## Badly behaved data, part 3: Log-transforming to compare two means

Suppose we want to compare the means of two groups where data are skewed. In the last post, we saw that the mean and 95% CI are preferred to summarise log-transformed data for one sample. Can we use a similar approach to compare means from two log-transformed samples? Well, sort of. It is a little more complicated. Let’s see why.

Let’s simulate data from a randomised controlled trial where days to discharge from hospital (the outcome) were measured in control and treated groups. We know that data on days to discharge are skewed:

- For control and treated groups, draw 100 random values of days to discharge from log-Normal distributions with identical locations (
`loc=0`

) but with different shapes. - Log-transform the days to discharge data.
- Plot histograms of days and log(days).
- Perform simple linear regression comparing log(days) between both groups.
- Report the estimates in logged and back-transformed natural values.

The Python code to execute these steps is shown at the end of this post. Running the code generates this figure:

**Fig 1.** Histograms of time in days (top row) and time in log-days (bottom row) for control (left column) and treated (right column) groups.

Histograms show that days to discharge become more Normally distributed after values are log-transformed. This is good.

Let’s place the data in a Pandas dataframe for further analysis and use *long format*: vertically stack days and log(days) values from the control and treated groups, and create the column `treated`

where 0 indicates the control group and 1 indicates the treated group. The 0’s and 1’s in `treated`

are *dummy codes*; the numbers simply indicate the group that each outcome belongs to, but don’t mean anything physiologically. However, assigning 0’s or 1’s to outcomes this way allows us to analyse the data meaningfully later on.

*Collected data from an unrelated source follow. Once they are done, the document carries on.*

(** * dotland: the request handler of routes/x/module.tsx

    A shallow embedding of [handler.GET] and [handlerRaw] of
    [src/routes/x/module.tsx]: the redirects that make every module page
    have one canonical URL, and the raw-file path.

    Upstream calls ([fetch], [getVersionList], [fetchSource], [getReadme],
    [getRawFile]) are the awaits of the [async] functions: the handler is a
    program in a small free monad [Async], run against the answers of the
    services, with the calls it made recorded in a trace. *)

From Stdlib Require Import String Ascii List Bool Arith NArith.
From Stdlib Require Import DecimalString.
From Stdlib Require Import Lia.
Import ListNotations.
Open Scope list_scope.
Open Scope string_scope.

(** ** Strings as the platform functions see them *)

Module Js.

(** [s.slice(n)]: the string without its first [n] characters. *)
Fixpoint slice (n : nat) (s : string) : string :=
  match n, s with
  | O, _ => s
  | S n', String _ r => slice n' r
  | S _, EmptyString => EmptyString
  end.

(** [s.startsWith(p)]. *)
Definition startsWith (s p : string) : bool := String.prefix p s.

(** A string is truthy when it is not empty. *)
Definition truthy (s : string) : bool := negb (s =? "").

(** [String(n)] of a natural number (plain decimal digits; JavaScript turns
    to exponent notation from 10^21 on, which no line number reaches). *)
Definition string_of_number (n : N) : string :=
  NilZero.string_of_uint (N.to_uint n).

Definition hex_digit (n : nat) : ascii :=
  ascii_of_nat (if (n <? 10)%nat then 48 + n else 55 + n).

Definition in_range (lo hi n : nat) : bool :=
  ((lo <=? n) && (n <=? hi))%nat.

(** The characters [encodeURIComponent] leaves alone: letters, digits and
    [- _ . ! ~ * ' ( )]. *)
Definition unreserved (c : ascii) : bool :=
  let n := nat_of_ascii c in
  in_range 65 90 n || in_range 97 122 n || in_range 48 57 n
  || existsb (Ascii.eqb c) (list_ascii_of_string "-_.!~*'()").

(** [encodeURIComponent(s)], on the UTF-8 bytes of [s]: every other byte
    becomes [%XX]. *)
Fixpoint encodeURIComponent (s : string) : string :=
  match s with
  | EmptyString => EmptyString
  | String c r =>
      let n := nat_of_ascii c in
      (if unreserved c then String c EmptyString
       else String "%" (String (hex_digit (n / 16))
                          (String (hex_digit (n mod 16)) EmptyString)))
      ++ encodeURIComponent r
  end.

Definition lower (c : ascii) : ascii :=
  let n := nat_of_ascii c in
  if in_range 65 90 n then ascii_of_nat (n + 32) else c.

Fixpoint toLowerCase (s : string) : string :=
  match s with
  | EmptyString => EmptyString
  | String c r => String (lower c) (toLowerCase r)
  end.

End Js.

(** ** URLSearchParams: an ordered list of name/value pairs

    A flag such as [?source] is the pair [("source", "")]. *)

Module SearchParams.

Definition t := list (string * string).

Definition has (name : string) (l : t) : bool :=
  existsb (fun p => fst p =? name) l.

Definition get (name : string) (l : t) : option string :=
  option_map snd (find (fun p => fst p =? name) l).

Definition delete (name : string) (l : t) : t :=
  filter (fun p => negb (fst p =? name)) l.

(** [set(name, value)]: the first pair of that name takes the value and
    the others of that name go; with no such pair, one is appended. *)
Fixpoint set (name value : string) (l : t) : t :=
  match l with
  | [] => [(name, value)]
  | (k, v) :: r =>
      if k =? name then (name, value) :: delete name r
      else (k, v) :: set name value r
  end.

End SearchParams.

(** ** URL objects

    A parsed URL by its parts.  [hash] is the fragment without its [#]
    (empty: no fragment).  The text of a path is kept as it is written:
    the platform parser's percent-encoding and dot-segment removal are the
    identity on the paths the router hands over. *)

Module URL.

Record t := mk {
  origin : string;
  pathname : string;
  searchParams : SearchParams.t;
  hash : string
}.

(** [url.pathname = p]: the path of a URL always starts with a slash. *)
Definition set_pathname (u : t) (p : string) : t :=
  mk (origin u) (if Js.startsWith p "/" then p else "/" ++ p)
     (searchParams u) (hash u).

(** [url.searchParams.set(name, value)]. *)
Definition searchParams_set (u : t) (name value : string) : t :=
  mk (origin u) (pathname u) (SearchParams.set name value (searchParams u))
     (hash u).

(** [url.hash = h]. *)
Definition set_hash (u : t) (h : string) : t :=
  mk (origin u) (pathname u) (searchParams u) h.

(** [new URL(path, base)] for a reference that is a path from the root:
    the origin of [base], the path, and neither the query nor the fragment
    of [base]. *)
Definition resolve (path : string) (base : t) : t :=
  mk (origin base) path [] "".

End URL.

(** ** Headers: names compare without case, values of one name are joined *)

Module Headers.

Definition t := list (string * string).

Definition get (name : string) (h : t) : option string :=
  match filter (fun p => Js.toLowerCase (fst p) =? Js.toLowerCase name) h with
  | [] => None
  | vs => Some (String.concat ", " (map snd vs))
  end.

End Headers.

(** ** Requests, route parameters and what the services answer *)

(** The request: [req.url], the URL object [new URL(req.url)] the handler
    builds from it, and the request headers. *)
Record Request := {
  url : string;
  parsed_url : URL.t;
  req_headers : Headers.t
}.
Lemma bmm_shape (a b c : Tensor R) :
  bmm a b = Ok c ->
  exists ba n m p, shape a = [ba; n; m] /\ shape b = [ba; m; p] /\ shape c = [ba; n; p].
Proof.
  unfold bmm. intros H.
  destruct (shape a) as [| ba [| n [| m [| ? ?]]]]; try discriminate H.
  destruct (shape b) as [| bb [| m' [| p [| ? ?]]]]; try discriminate H.
  destruct (Nat.eqb_spec ba bb) as [<- |]; [| discriminate H].
  destruct (Nat.eqb_spec m m') as [<- |]; [| discriminate H].
  cbn [andb negb] in H. destruct (Dtype_eqb (dtype a) (dtype b)); [| discriminate H].
  cbn [negb] in H. injection H as <-. exists ba, n, m, p. auto.
Qed.

Lemma add__shape (a b c : Tensor R) : add_ a b = Ok c -> shape c = shape a.
Proof.
  unfold add_. intros H. destruct (broadcast_shapes (shape a) (shape b)); [| discriminate H].
  destruct (list_nat_eqb l (shape a)); [| discriminate H]. injection H as <-. reflexivity.
Qed.

Lemma binop_shape (f : R -> R -> R) (a b c : Tensor R) :
  binop f a b = Ok c -> broadcast_shapes (shape a) (shape b) = Some (shape c).
Proof.
  unfold binop. intros H. destruct (broadcast_shapes (shape a) (shape b)); [| discriminate H].
  injection H as <-. reflexivity.
Qed.

Lemma unsqueeze_shape (k : nat) (t u : Tensor R) :
  unsqueeze k t = Ok u -> shape u = firstn k (shape t) ++ 1 :: skipn k (shape t).
Proof.
  unfold unsqueeze. intros H. destruct (k <=? length (shape t)); [| discriminate H].
  injection H as <-. reflexivity.
Qed.

Lemma broadcast_row (B n p : nat) : broadcast_shapes [B; 1; p] [B; n; p] = Some [B; n; p].
Proof.
  unfold broadcast_shapes. cbn [rev app broadcast_rev]. rewrite !Nat.eqb_refl.
  destruct (1 =? n) eqn:Hn; [apply Nat.eqb_eq in Hn; subst n |]; reflexivity.
Qed.

(** A layer that returns found its five segments inside the weight vector. *)
Lemma ODEHypernet_layer_in_range (self : ODEHypernet) (context w : Tensor R)
    (B W l : nat) (s s' : Locals R) :
  shape w = [B; W] -> 0 < B ->
  (0 <= cursor s)%Z -> (0 < nth l (dims self) 0)%Z -> (0 < nth (S l) (dims self) 0)%Z ->
  ODEHypernet_layer self context w B l s = Ok s' ->
  (cursor s <= cursor s' <= Z.of_nat W)%Z.
Proof.
  intros Hw HB Hc H0 H1 H. unfold ODEHypernet_layer in H. binds_inv H.
  injection H as <-. cbn [cursor].
  match goal with
  | Hs : slice_cols w ?a ?b = Ok ?t, Hv : view _ ?t = Ok ?u, Hb : bmm _ ?u = Ok _,
    Ha : add_ _ _ = Ok _ |- (_ <= ?b' <= _)%Z =>
      constr_eq b b';
      pose proof (slice_cols_shape _ _ _ _ _ _ Hw Hs) as Hshape;
      apply view_nonneg in Hv; [| repeat constructor; lia];
      destruct Hv as [_ Hnum]; rewrite Hshape in Hnum
  end.
  cbn [map numel fold_right] in Hnum. rewrite !Nat.mul_1_r, ?Nat.mul_1_l, Nat2Z.id in Hnum.
  apply Nat.mul_cancel_l in Hnum; [| lia]. unfold slice_bound in Hnum.
  set (d1 := nth (S l) (dims self) 0%Z) in *.
  assert (Hpos : (0 <= nth l (dims self) 0 * d1)%Z) by nia.
  set (P := (nth l (dims self) 0 * d1)%Z) in *.
  repeat match type of Hnum with
         | context [(?z <? 0)%Z] => replace (z <? 0)%Z with false in Hnum by lia
         end.
  lia.
Qed.
(** * mcp-server-db-insert: the JSON-RPC to database pipeline

    A shallow embedding of [jsonrpc_parser.py], [data_transformer.py],
    [database_manager.py] (the factory) and [server.py] (the orchestrator),
    with the properties of the design document stated over it.

    Modelling conventions.
    - A Python [str] is a [string]; its characters are 8-bit.  Every
      character above 127 is outside [[A-Za-z0-9_]], as any non-ASCII code
      point is.
    - A Python [dict] is an association list in insertion order (Python
      dicts iterate in insertion order, and [dict(items)] keeps the first
      position of a key and its last value).
    - An exception is a value of [exn]; a function that can raise returns
      [res].
    - Library functions the package calls but does not define
      ([json.loads], [json.dumps], [str], [urlparse], ...) are the fields
      of the class [PyLib].  Those that can raise return the exception;
      exception classes are told apart by name. *)

From Stdlib Require Import ZArith List String Ascii Bool Lia SpecFloat.
From Stdlib Require Import DecimalString.
Import ListNotations.
Open Scope string_scope.
Open Scope list_scope.

(** String concatenation, Python's [+] on [str]. *)
Infix "+++" := String.append (right associativity, at level 60).

(* ================================================================== *)
(** * Strings *)

Module Str.

Definition code (c : ascii) : nat := nat_of_ascii c.

Definition between (lo hi : nat) (c : ascii) : bool :=
  (lo <=? code c)%nat && (code c <=? hi)%nat.

Definition is_lower (c : ascii) : bool := between 97 122 c.
Definition is_upper (c : ascii) : bool := between 65 90 c.
Definition is_digit (c : ascii) : bool := between 48 57 c.
Definition is_underscore (c : ascii) : bool := Ascii.eqb c "_".

(** [str.lower()] on one ASCII character. *)
Definition lower_char (c : ascii) : ascii :=
  if is_upper c then ascii_of_nat (code c + 32) else c.

Fixpoint map (f : ascii -> ascii) (s : string) : string :=
  match s with
  | EmptyString => EmptyString
  | String c s' => String (f c) (map f s')
  end.

Fixpoint forallb (p : ascii -> bool) (s : string) : bool :=
  match s with
  | EmptyString => true
  | String c s' => p c && forallb p s'
  end.

(** [s.lower()], for the ASCII text both call sites pass. *)
Definition lower (s : string) : string := map lower_char s.

(** [s[:n]] *)
Definition take (n : nat) (s : string) : string := substring 0 n s.

(** [s.startswith(p)] *)
Definition startswith (s p : string) : bool := prefix p s.

(** Characters [str.isspace()] accepts, among the first 256 code points. *)
Definition is_space (c : ascii) : bool :=
  between 9 13 c || between 28 32 c
  || (code c =? 133)%nat || (code c =? 160)%nat.

Fixpoint lstrip (s : string) : string :=
  match s with
  | String c s' => if is_space c then lstrip s' else s
  | EmptyString => EmptyString
  end.

Fixpoint rstrip (s : string) : string :=
  match s with
  | String c s' =>
      match rstrip s' with
      | EmptyString => if is_space c then EmptyString else String c EmptyString
      | r => String c r
      end
  | EmptyString => EmptyString
  end.

(** [s.strip()] *)
Definition strip (s : string) : string := rstrip (lstrip s).

(** [s.replace(c, r)] for a one-character pattern. *)
Fixpoint replace_char (c : ascii) (r : string) (s : string) : string :=
  match s with
  | EmptyString => EmptyString
  | String a s' =>
      if Ascii.eqb a c then r +++ replace_char c r s'
      else String a (replace_char c r s')
  end.

End Str.

(* ================================================================== *)
(** * jsonrpc_parser.py: field names *)

(** The class [[a-zA-Z0-9_]]. *)
Definition is_word_char (c : ascii) : bool :=
  Str.is_lower c || Str.is_upper c || Str.is_digit c || Str.is_underscore c.

(** [re.sub(r'[^a-zA-Z0-9_]', '_', s)] *)
Definition sub_non_word (s : string) : string :=
  Str.map (fun c => if is_word_char c then c else "_"%char) s.

(** [re.match(r'^[a-zA-Z_]', s)] as a truth value. *)
Definition match_letter_or_underscore (s : string) : bool :=
  match s with
  | String c _ => Str.is_lower c || Str.is_upper c || Str.is_underscore c
  | EmptyString => false
  end.

Definition sanitize_field_name (name : string) : string :=
  let sanitized := sub_non_word name in
  let sanitized :=
    if negb (match_letter_or_underscore sanitized)
    then "field_" +++ sanitized else sanitized in
  let sanitized :=
    if (63 <? String.length sanitized)%nat
    then Str.take 63 sanitized else sanitized in
  Str.lower sanitized.

(** The class [[a-z0-9_]] and the pattern [^[a-z_][a-z0-9_]*$]. *)
Definition is_ident_char (c : ascii) : bool :=
  Str.is_lower c || Str.is_digit c || Str.is_underscore c.

Definition matches_identifier (s : string) : bool :=
  match s with
  | String c s' =>
      (Str.is_lower c || Str.is_underscore c) && Str.forallb is_ident_char s'
  | EmptyString => false
  end.

(* ================================================================== *)
(** * Python values, exceptions and library functions *)

(** The values the pipeline handles: what [json.loads] returns, and the
    objects [datetime], [date], [time], [Decimal], [UUID], [bytes] and
    [tuple] that [data_transformer.py] tests for.  Instants, dates and
    times are opaque numbers here; the code never computes with them. *)
#[warnings="-register-all"]
Inductive value : Type :=
| VNone
| VBool (b : bool)
| VInt (n : Z)
| VFloat (x : spec_float)
| VStr (s : string)
| VList (l : list value)
| VDict (d : list (string * value))
| VTuple (l : list value)
| VDatetime (t : Z)
| VDate (d : Z)
| VTime (t : Z)
| VDecimal (coefficient exponent : Z)
| VUuid (u : N)
| VBytes (b : list Byte.byte).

On summarising the values in each group, the treated group mean in days seems smaller than the control group mean (not surprising, since data are skewed) but group means of log(days) are almost identical. This is expected because data were drawn from distributions with identical locations (step 1 of data simulation):

```
Control group:
treated days lndays
count 100.0 100.000000 100.000000
mean 0.0 5.387911 1.350112
std 0.0 4.969176 0.818304
min 0.0 0.456998 -0.783077
25% 0.0 2.202751 0.789564
50% 0.0 3.806154 1.336412
75% 0.0 6.405810 1.857199
max 0.0 28.235337 3.340574
Treated group:
treated days lndays
count 100.0 100.000000 100.000000
mean 1.0 4.243813 1.364461
std 0.0 1.756280 0.409575
min 1.0 0.999790 -0.000210
25% 1.0 3.013148 1.102982
50% 1.0 3.781147 1.330018
```

That is, we should expect to find no difference between groups when comparing the means of log(days).

Let’s use simple linear regression (i.e. ordinary least squares, OLS) to compare the means between treated and control groups. Since no other variables are in the model, this is equivalent to an independent t-test. The advantage of doing a regression is that the regression output reports the magnitude of the between-group difference and its precision, the 95% CI. Not just the p value. Reporting *how large an effect is* and *how precisely it was estimated* is always more informative than a p value.

We run the simple linear regression using Python’s `statsmodels.formula.api`

. This function allows us to specify a regression model similarly to how models are specified in the R programming language. Summarising the model produces:

```
OLS Regression Results
==============================================================================
Dep. Variable: lndays R-squared: 0.000
Model: OLS Adj. R-squared: -0.005
Method: Least Squares F-statistic: 0.02459
Date: Thu, 25 Feb 2021 Prob (F-statistic): 0.876
Time: 20:35:26 Log-Likelihood: -195.72
No. Observations: 200 AIC: 395.4
Df Residuals: 198 BIC: 402.0
Df Model: 1
Covariance Type: nonrobust
==============================================================================
coef std err t P>|t| [0.025 0.975]
------------------------------------------------------------------------------
Intercept 1.3501 0.065 20.865 0.000 1.223 1.478
treated 0.0143 0.092 0.157 0.876 -0.166 0.195
==============================================================================
Omnibus: 4.417 Durbin-Watson: 1.891
Prob(Omnibus): 0.110 Jarque-Bera (JB): 5.657
Skew: 0.071 Prob(JB): 0.0591
Kurtosis: 3.812 Cond. No. 2.62
==============================================================================
```

Visually, what the model does is this:

**Fig 2.** Individual participant data of log(days) data in control (coded 0) and treated (coded 1) groups. The straight line from the simple linear regression passes through the means of both groups (red line).

### Interpreting regression output

The key pieces of information from the Statsmodels output are reported at the lines `Intercept`

and `treated`

. The *intercept* of a line is where it cuts the vertical axis. The *slope* of a line indicates how much it rises or falls as the value on the horizontal axis increases by 1 unit. We coded the data such that log(days) could only occur in control and treated groups. Since we coded the control group as 0, the mean of the control group cuts the vertical axis, and is the intercept: this is reported as the `Intercept`

`coef`

value 1.350. Since we coded the treated group as 1, an increase in 1 unit on the horizontal axis indicates the effect of treatment, and is the slope: this is reported as the `treated`

`coef`

value 0.014. The mean of the treated group is the intercept + slope = 1.350 + 0.014 = 1.364. These means correspond to means from the summary output above.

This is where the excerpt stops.